Der Konflikt zwischen Stephan Kramer und Hans-Georg Maaßen spitzt sich zu. Maaßen sieht parteipolitischen Missbrauch des Thüringer Verfassungsschutzes. Erstmals hat sich mit Stephan Kramer der Chef einer Verfassungsschutzbehörde zu Antisemitismusvorwürfen gegen den früheren Präsidenten des Bundesamtes für Verfassungsschutz und Thüringer CDU-Bundestagskandidaten Hans-Georg Maaßen geäußert. Der Thüringer Verfassungsschutzchef sagte dem Tagesspiegel: „Herr Maaßen ist in Thüringen derzeit aktiv und fällt somit auch in meinen Zuständigkeitsbereich.“ Er hätte sich gewünscht, dass „insbesondere die Antisemitismusbeauftragten sich der Bewertung angenommen hätten“, sagte Kramer. Maaßen benutze „klassische antisemitische Stereotype“, verwende „doppeldeutige Begriffe“. Derlei sei bereits bekannt vom Thüringer AfD-Chef Björn Höcke oder von AfD-Bundestagsfraktionschef Alexander Gauland und „eine beliebte Methode der Neuen Rechten“.
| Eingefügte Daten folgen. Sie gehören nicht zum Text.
(** What [aggregate_portfolio_returns] owes its caller, given the tickers in
    the order it visits them. *)
Definition aggregation_contract (aligned_returns : gmap string (list float))
    (dates : list Z) (portfolio : Portfolio)
    (benchmark_returns : option (list float))
    (tickers : list string) (outcome : result PortfolioReturnSeries) : Prop :=
  Sorted String.le tickers ∧ NoDup tickers
  ∧ (∀ t, t ∈ tickers ↔ t ∈ dom aligned_returns)
  ∧ ((∀ t, t ∈ dom aligned_returns → is_Some (weight_of portfolio t)) →
     ∃ rets,
       outcome = Return {| dates := dates; returns := rets;
                           benchmark_returns := benchmark_returns |}
       ∧ length rets = length dates
       ∧ ∀ i, (i < length dates)%nat →
           ∃ terms,
             Forall2 (weighted_term aligned_returns portfolio i) tickers terms
             ∧ rets !! i = Some (fold_left PrimFloat.add terms 0%float))
  ∧ ((∃ t, t ∈ dom aligned_returns ∧ weight_of portfolio t = None) →
     ∃ missing,
       outcome = Raise (ValueError (MissingWeights missing))
       ∧ ∀ t, t ∈ missing ↔ t ∈ dom aligned_returns ∧ weight_of portfolio t = None).

End PortfolioAgg.

(** ** Monte Carlo simulation ([app/analytics/monte_carlo.py]) *)

Module MonteCarlo.

Record SimulationMetadata : Type := {
  simulation_method : string;
  number_of_simulations : Z;
  horizon_days : Z;
  random_seed : option Z;
  historical_returns_count : Z;
  assumptions : list string;
  mean_return : option float;
  volatility : option float;
}.

Record MonteCarloSimulation : Type := {
  simulated_paths : list (list float);
  cumulative_paths : option (list (list float));
  metadata : SimulationMetadata;
}.

(** Construction of a [SimulationMetadata]: pydantic enforces the literal
    method names and the [gt=0] constraints of the fields. *)
Definition SimulationMetadata_init (m : SimulationMetadata)
    : result SimulationMetadata :=
  if bool_decide (simulation_method m = "historical_bootstrap"
                  ∨ simulation_method m = "multivariate_normal")
     && (0 <? number_of_simulations m)
     && (0 <? horizon_days m)
     && (0 <? historical_returns_count m)
  then Return m
  else Raise (ValidationError "SimulationMetadata").

(** The loop of [validate_paths_shape] over [enumerate(v)]. *)
Fixpoint check_path_lengths (i : nat) (paths : list (list float))
    (path_length : nat) : result unit :=
  match paths with
  | [] => Return ()
  | path :: rest =>
      if decide (length path = path_length)
      then check_path_lengths (S i) rest path_length
      else Raise (ValueError (PathLengthMismatch i (length path) path_length))
  end.

Definition validate_paths_shape (v : list (list float))
    : result (list (list float)) :=
  match v with
  | [] => Raise (ValueError SimulatedPathsEmpty)
  | first :: _ =>
      _ ← check_path_lengths 0 v (length first) ;
      Return v
  end.

(** Construction of a [MonteCarloSimulation]: pydantic runs the field
    validator and reports its [ValueError] as a [ValidationError]. *)
Definition MonteCarloSimulation_init (paths : list (list float))
    (cumulative : option (list (list float))) (meta : SimulationMetadata)
    : result MonteCarloSimulation :=
  match validate_paths_shape paths with
  | Raise _ => Raise (ValidationError "MonteCarloSimulation")
  | Return v =>
      Return {| simulated_paths := v;
                cumulative_paths := cumulative;
                metadata := meta |}
  end.

(** [cumulative = [0.0]; for ret in path: cumulative.append(cumulative[-1] + ret)]
    and then [cumulative[1:]]. *)
Definition cumulative_of_path (path : list float) : list float :=
  let cumulative :=
    foldl (fun cumulative ret =>
             cumulative ++ [(List.last cumulative 0 + ret)%float])
          [0%float] path in
  drop 1 cumulative.

Definition bootstrap_assumptions : list string :=
  [ "Returns are sampled from historical empirical distribution";
    "No normality assumption";
    "Historical distribution is stationary (may not hold in reality)";
    "Returns are independent across days (may not hold in reality)";
    "Simulations are hypothetical stress tests, not predictions" ].

Definition normal_assumptions : list string :=
  [ "Returns follow a normal distribution (may not hold in reality)";
    "Mean and volatility are estimated from historical data";
    "Returns are independent across days (may not hold in reality)";
    "Distribution parameters are stationary (may not hold in reality)";
    "Simulations are hypothetical stress tests, not predictions" ].

Section WithNumpy.
(** The state of a [numpy.random.Generator]. *)
Variable Generator : Type.
(** Seeding a bit generator from an integer (numpy rejects some). *)
Variable seed_generator : Z → result Generator.
(** [rng.choice(a, size=n, replace=True)] and
    [rng.normal(loc, scale, size=n)]: the sample and the generator's next
    state. *)
Variable choice : Generator → list float → Z → result (list float * Generator).
Variable normal : Generator → float → float → Z → result (list float * Generator).
Variable np_mean : list float → float.
Variable np_std_ddof1 : list float → float.

(** [np.random.default_rng(seed)]: with [seed=None] the generator is seeded
    from the operating system's entropy, [os_entropy]. *)
Definition default_rng (os_entropy : Z) (seed : option Z) : result Generator :=
  match seed with
  | Some s => seed_generator s
  | None => seed_generator os_entropy
  end.

Definition _estimate_statistics (returns : list float) : float * float :=
  (np_mean returns, np_std_ddof1 returns).

(** [for _ in range(n): simulated_paths.append(draw(rng))], the generator
    advancing from one draw to the next. *)
Fixpoint sample_paths (draw : Generator → result (list float * Generator))
    (n : nat) (rng : Generator) : result (list (list float)) :=
  match n with
  | O => Return []
  | S n' =>
      sampled ← draw rng ;
      rest ← sample_paths draw n' sampled.2 ;
      Return (sampled.1 :: rest)
  end.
Anfang Mai hatte die Klimaaktivistin und Grünen-Anhängerin Luisa Neubauer in der ARD-Talkshow „Anne Will“ Maaßen Antisemitismus vorgeworfen, der wies das zurück. CDU-Kanzlerkandidat Armin Laschet stellte sich hinter ihn. Doch Kramers Urteil dreieinhalb Monate vor der Bundestagswahl ist deutlich. Er stützt sich auch auf einen Essay von Maaßen und einem Co-Autor im neurechten Magazin „Cato“. Sie machen darin eine gesteuerte Zerstörung gewachsener Traditionen und Nationalkulturen aus. (…) Wie Kramer sieht es auch der Politikwissenschaftler Gideon Botsch. Er ist Leiter der Emil Julius Gumbel Forschungsstelle Antisemitismus und Rechtsextremismus am Moses Mendelssohn Zentrum Potsdam. Er attestiert Maaßens Aussagen eine „inhaltliche Nähe zur offiziellen Programmatik der AfD und zu programmatischen Reden ihrer Integrationsfigur Gauland“. Über Maaßens Publikation sagt Botsch: „Aus Sicht der Antisemitismusforschung kann es keinen Zweifel geben, dass hier antisemitische Motive bedient werden. Insofern traf Luisa Neubauers Vorwurf durchaus den Kern. “Aus Sicht von Extremismusforscher Botsch „paraphrasiert Hans-Georg Maaßen auf sehr unoriginelle Weise den Ehrenvorsitzenden der AfD, Alexander Gauland“. Gauland habe bereit 2018 fast identische Gedanken publiziert wie nun Herr Maaßen im neurechten Cato-Magazin.Bei Gauland sei der sei der „antisemitischen Gehalt sehr schnell erkannt und kritisiert und sogar Parallelen zu Hitler-Reden gezogen“ worden. Bei Gauland werde „die gezielte Ansprache eines Publikums mit antisemitischen Grundeinstellungen“ deutlich. Es gehe um „Vorurteile und Konspirationserzählungen, die nun auch Maaßen aufgreift“. Wenn Maaßen tatsächlich nicht wissen sollte, dass er antisemitische Stereotype anspreche, „fragt sich umso mehr, was ihn für das Amt des Verfassungsschutzpräsidenten qualifiziert hat“, sagte Botsch.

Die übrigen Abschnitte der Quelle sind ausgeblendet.